Brief:
Can you restate the lines of the entries below, word for word, from the first one through the line that includes "(** A text is"?
[[ Data, beginning ]]
(* ===== verification/LinkRuns.v ===== *)
(** * Links, executed

    A coordinator and a host with toy cryptography, for which the assumptions on the
    network hold: the host connects, answers the challenge, and is registered. What a
    host is told of the machines it may be; what an enrollment stores; and how often a
    link that keeps failing tries. *)

From Stdlib Require Import Relations Eqdep_dec.
From stdpp Require Import strings.
From S2P Require Import Prelude RustStr Ordered Model Path Workspace Execution Host Attempt.
From S2P Require Import Labels Policy Capacity Github Fence Coordinator Effects Tasks Protocol Link LinkSafety.
#[local] Open Scope Z_scope.
#[local] Open Scope rust_scope.

(** ** Toy cryptography *)

Definition toy_key : Set := { l : list N | bool_decide (length l = 32%nat) = true }.
Lemma toy_key_eq (k k' : toy_key) : proj1_sig k = proj1_sig k' → k = k'.
Proof. destruct k as [l H], k' as [l' H']. simpl. intros <-. f_equal. apply UIP_dec, bool_eq_dec. Qed.
Definition toy_key_of (l : list N) : option toy_key :=
  match decide (bool_decide (length l = 32%nat) = true) with left H => Some (l ↾ H) | right _ => None end.
Lemma toy_key_of_key k : toy_key_of (proj1_sig k) = Some k.
Proof.
  unfold toy_key_of. destruct (decide _) as [H|H]; [|by destruct k]. f_equal. by apply toy_key_eq.
Qed.
Lemma toy_length (k : toy_key) : length (proj1_sig k) = 32%nat.
Proof. destruct k as [l H]. exact (bool_decide_eq_true_1 _ H). Qed.
Definition zeros : toy_key := replicate 32 0%N ↾ eq_refl.
Definition toy_origin : str := lit "https://c".
Definition toy_url : Url := mk_url (lit "https") (Some (Domain (lit "c"))) [] None toy_origin.

(** A text is the host's letter and a signature, or a letter and a nonce. *)
#[global] Instance toy : Wire := {|
  skey := toy_key; vkey := toy_key; esig := list N;
  verifying_key k := k;
  key_of_seed l := default zeros (toy_key_of l);
  vkey_of := toy_key_of; is_weak _ := false; vkey_bytes k := proj1_sig k; skey_bytes k := proj1_sig k;
  ed_sign k m := proj1_sig k ++ m; esig_bytes s := s; esig_of := Some;
  verify_strict k m s := bool_decide (s = proj1_sig k ++ m);
  b64_encode l := l; b64_decode := Some;
  host_from_str t := match t with id :: s => Some (HAuth PROTOCOL_VERSION [id] s) | [] => None end;
  server_from_str t :=
    match t with 0%N :: n => Some (Challenge PROTOCOL_VERSION n) | _ => Some (Welcome PROTOCOL_VERSION 15) end;
  enroll_from_slice _ := None;
  url_parse s := if bool_decide (s = toy_origin) then Some toy_url else None;
|}.
#[global] Instance toy_laws : WireLaws.
Proof.
  split; simpl; try done.
  - intros k m. by apply bool_decide_eq_true.
  - intros v. split; [apply toy_length|apply toy_key_of_key].
  - intros k. split; [apply toy_length|]. by rewrite toy_key_of_key.
  - intros raw u u'. do 2 (case_bool_decide; [|done]). by intros [= <-] [= <-].
Qed.

(** ** A coordinator, a host, and a network that passes the messages on *)

Definition ex_record : HostRecord := mk_record [65%N] (lit "host") (lit "host") (proj1_sig zeros) 0 None None.
Definition ex_config : Config := Config_new toy_origin.
Definition ex_holds (j : nat) (k : toy_key) : Prop := j = 1%nat ∧ k = zeros.
Definition ex_setting : CoordinatorConfig := mk_cconfig 1 toy_origin [65%N] (lit "host") 0.
Definition ex_world : lworld :=
  mk_lworld 0 (mk_cdb {[ [65%N] := ex_record ]} ∅) (mk_registry ∅ 0 ∅) (λ _, mk_conn None None None)
    (λ _, mk_hlink None None None false) [].
Definition ex_nonce : list N := replicate 32 7%N.

Lemma toy_unforged holds w j (k : toy_key) n o (id : char) : Signed j k n o ∈ lw_history w →
  unforged holds w (id :: sign_challenge k n o).
Proof.
  intros Hs version h s sig k' m Hd Hsig _ Hv. unfold decode_host in Hd. destruct (bool_decide _); [done|].
  injection Hd as <- <- <-. injection Hsig as <-. apply bool_decide_eq_true_1 in Hv.
  apply app_inj_1 in Hv as [Hk Hm]; [|by rewrite !toy_length]. apply (toy_key_eq k k') in Hk. subst k'. by exists j, n, o.
Qed.

Lemma ex_secret : decode_signing_key (encode_signing_key zeros) = Some zeros.
Proof. vm_compute. reflexivity. Qed.

(** Task 0 is a connection, task 1 a link; a message that was sent is delivered. *)
Definition net (i : nat) (w : lworld) (e : lcall) : option (lworld * lanswer e) :=
  let c := lw_conns w i in let l := lw_links w i in
  match e return option (lworld * lanswer e) with
  | SrvNow | HstNow => Some (with_clock (lw_clock w) w, lw_clock w)
  | HstUtc => Some (w, 0)
  | SrvAllow _ | SrvSend _ | HstSend _ | HstTls => Some (w, true)
  | SrvRandom =>
      match lw_history w with
      | [] => Some (logged (Issued i ex_nonce) (with_conn i (with_nonce ex_nonce c) w), ex_nonce)
      | _ => None
      end
  | SrvRecv _ =>
      match lw_history w with
      | Signed _ k n o :: _ => Some (w, Some (Some (FText (65%N :: sign_challenge k n o))))
      | _ => None
      end
  | SrvFind id =>
      let found := active_host id (lw_db w) in
      Some ((match found with Some r => logged (Found i r) | None => λ w, w end) (with_conn i (with_found found c) w), Ok found)
  | SrvRegister h =>
      let '(r, x) := register h 0%N (lw_registry w) in
      Some (with_registry r (with_conn i (with_registered (Some (h, x)) c) w), x)
  | SrvTouch h => Some (with_db (touch h 0 (lw_db w)) w, tt)
  | HstConfigured => Some (with_link i (reads_config (Ok (Some ex_setting)) l) w, Ok (Some ex_setting))
  | HstSecret => if decide (i = 1%nat) then Some (w, Some (encode_signing_key zeros)) else None
  | HstConnect u _ => Some (with_link i (tries (lw_clock w) u l) w, true)
  | HstRecv _ => Some (w, Some (Some (FText (0%N :: ex_nonce))))
  | HstSign k n o => Some (logged (Signed i k n o) w, sign_challenge k n o)
  | _ => None
  end.
Lemma net_acts i w e w' x : net i w e = Some (w', x) → link_act ex_holds i w e x w'.
Proof.
  destruct e; cbn [net link_act]; intros H; simplify_eq; try done.
  - destruct (lw_history w) eqn:E; [|done]. simplify_eq. split; [|done]. unfold new_nonce. rewrite E.
    split_and!; [done|intros ? ?%elem_of_nil; done|intros ? ? ? ?%elem_of_nil; done].
  - destruct (lw_history w) as [|[| |j k n o] h] eqn:E; try done. simplify_eq.
    split; [|done]. intros f [= <-] t [= <-]. apply (toy_unforged _ _ j k). rewrite E. by left.
  - by right.
  - destruct (register _ _ _) as [r y] eqn:E. simplify_eq. by exists 0%N, r.
  - by exists 0.
  - destruct (decide _) as [->|]; [|done]. simplify_eq. split; [|done]. intros s k [= <-] Hk. split; [done|].
    change (decode_signing_key (encode_signing_key zeros) = Some k) in Hk. rewrite ex_secret in Hk. by injection Hk as <-.
Qed.

Definition ex_host : Host :=
  mk_host 1%N (lit "host") Linux X64 4 Login (mk_RefreshInterval 60) None 0.
Definition ex_pool : pool (ans := lanswer) (A := bool) :=
  λ i, match i with 1%nat => maintain_link ex_host (mk_routes [] false) 5 5 | _ => connect ex_config 5 (lit "peer") end.
(** The challenge, the answer, the check, and the registration. *)
Definition ex_schedule : list nat :=
  [0; 0; 0; 0; 1; 1; 1; 1; 1; 1; 1; 1; 1; 1; 0; 0; 0; 0]%nat.

Lemma only_authentic_hosts_registered_witness :
  ∃ c, clos_refl_trans_1n _ (pool_step (link_act ex_holds) link_tick) (ex_pool, ex_world) c ∧
    is_Some (rg_hosts (lw_registry c.2) !! [65%N]) ∧ registry_sound ex_config ex_holds c.2.
Proof.
  destruct (play_reaches (link_act (W:=toy) ex_holds) link_tick net (λ _, True) (λ i w e w' x _ H, conj (net_acts i w e w' x H) I)
    (λ c, rg_hosts (lw_registry c.2) !! [65%N]) ex_schedule (ex_pool, ex_world)
    (Some (mk_connected 0 0%N None None))) as (c & Hs & Hl); [exact I|vm_compute; reflexivity|].
  exists c. split; [exact Hs|]. split; [rewrite Hl; by eexists|].
  apply (only_authentic_hosts_registered (W:=toy) ex_config ex_holds ex_pool ex_world c); [| |exact Hs].
  - intros i. unfold ex_pool. destruct i as [|[|i]]; [left|right|left]; by repeat eexists.
  - done.
Defined.

(** ** Enrollment *)

(** A host is stored with a key the coordinator can use, for the code and name of an
    invite, and nothing is stored otherwise. *)
Lemma enroll_request_stores `{W : Wire} config parse_ip sha hex peer forwarded body instant now id s s' status r :
  enroll_request config parse_ip sha hex peer forwarded body instant now id s = (s', (status, r)) →
  match r with
  | Some r => status = OK ∧ ∃ q, enroll_from_slice body = Some q ∧ is_Some (decode_public_key (er_public_key q)) ∧
      enroll sha hex (er_code q) (er_hostname q) (er_public_key q) now id s.2 = (s'.2, Ok r)
  | None => status ≠ OK ∧ s'.2 = s.2
  end.
Proof.
  unfold enroll_request. destruct (allow _ _ _) as [limiter allowed]. destruct (negb allowed); [by intros [= <- <- <-]|].
  destruct (enroll_from_slice body) as [q|]; [|by intros [= <- <- <-]]. destruct (negb _); [by intros [= <- <- <-]|].
  destruct (decode_public_key (er_public_key q)) as [v|] eqn:Ek; [|by intros [= <- <- <-]].
  rewrite bool_decide_eq_false_2 by done. destruct (enroll sha hex _ _ _ now id s.2) as [d [host|e]] eqn:Ee.
  - intros [= <- <- <-]. split; [done|]. exists q. rewrite Ek. by split_and!.
  - assert (d = s.2) as ->.
    { revert Ee. unfold enroll. repeat case_match; by intros [= <- ?]. }
    destruct e; intros [= <- <- <-]; by split.
Qed.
[[ Data, end ]]
Response to this exercise:
(* ===== verification/LinkRuns.v ===== *)
(** * Links, executed

    A coordinator and a host with toy cryptography, for which the assumptions on the
    network hold: the host connects, answers the challenge, and is registered. What a
    host is told of the machines it may be; what an enrollment stores; and how often a
    link that keeps failing tries. *)

From Stdlib Require Import Relations Eqdep_dec.
From stdpp Require Import strings.
From S2P Require Import Prelude RustStr Ordered Model Path Workspace Execution Host Attempt.
From S2P Require Import Labels Policy Capacity Github Fence Coordinator Effects Tasks Protocol Link LinkSafety.
#[local] Open Scope Z_scope.
#[local] Open Scope rust_scope.

(** ** Toy cryptography *)

Definition toy_key : Set := { l : list N | bool_decide (length l = 32%nat) = true }.
Lemma toy_key_eq (k k' : toy_key) : proj1_sig k = proj1_sig k' → k = k'.
Proof. destruct k as [l H], k' as [l' H']. simpl. intros <-. f_equal. apply UIP_dec, bool_eq_dec. Qed.
Definition toy_key_of (l : list N) : option toy_key :=
  match decide (bool_decide (length l = 32%nat) = true) with left H => Some (l ↾ H) | right _ => None end.
Lemma toy_key_of_key k : toy_key_of (proj1_sig k) = Some k.
Proof.
  unfold toy_key_of. destruct (decide _) as [H|H]; [|by destruct k]. f_equal. by apply toy_key_eq.
Qed.
Lemma toy_length (k : toy_key) : length (proj1_sig k) = 32%nat.
Proof. destruct k as [l H]. exact (bool_decide_eq_true_1 _ H). Qed.
Definition zeros : toy_key := replicate 32 0%N ↾ eq_refl.
Definition toy_origin : str := lit "https://c".
Definition toy_url : Url := mk_url (lit "https") (Some (Domain (lit "c"))) [] None toy_origin.

(** A text is the host's letter and a signature, or a letter and a nonce. *)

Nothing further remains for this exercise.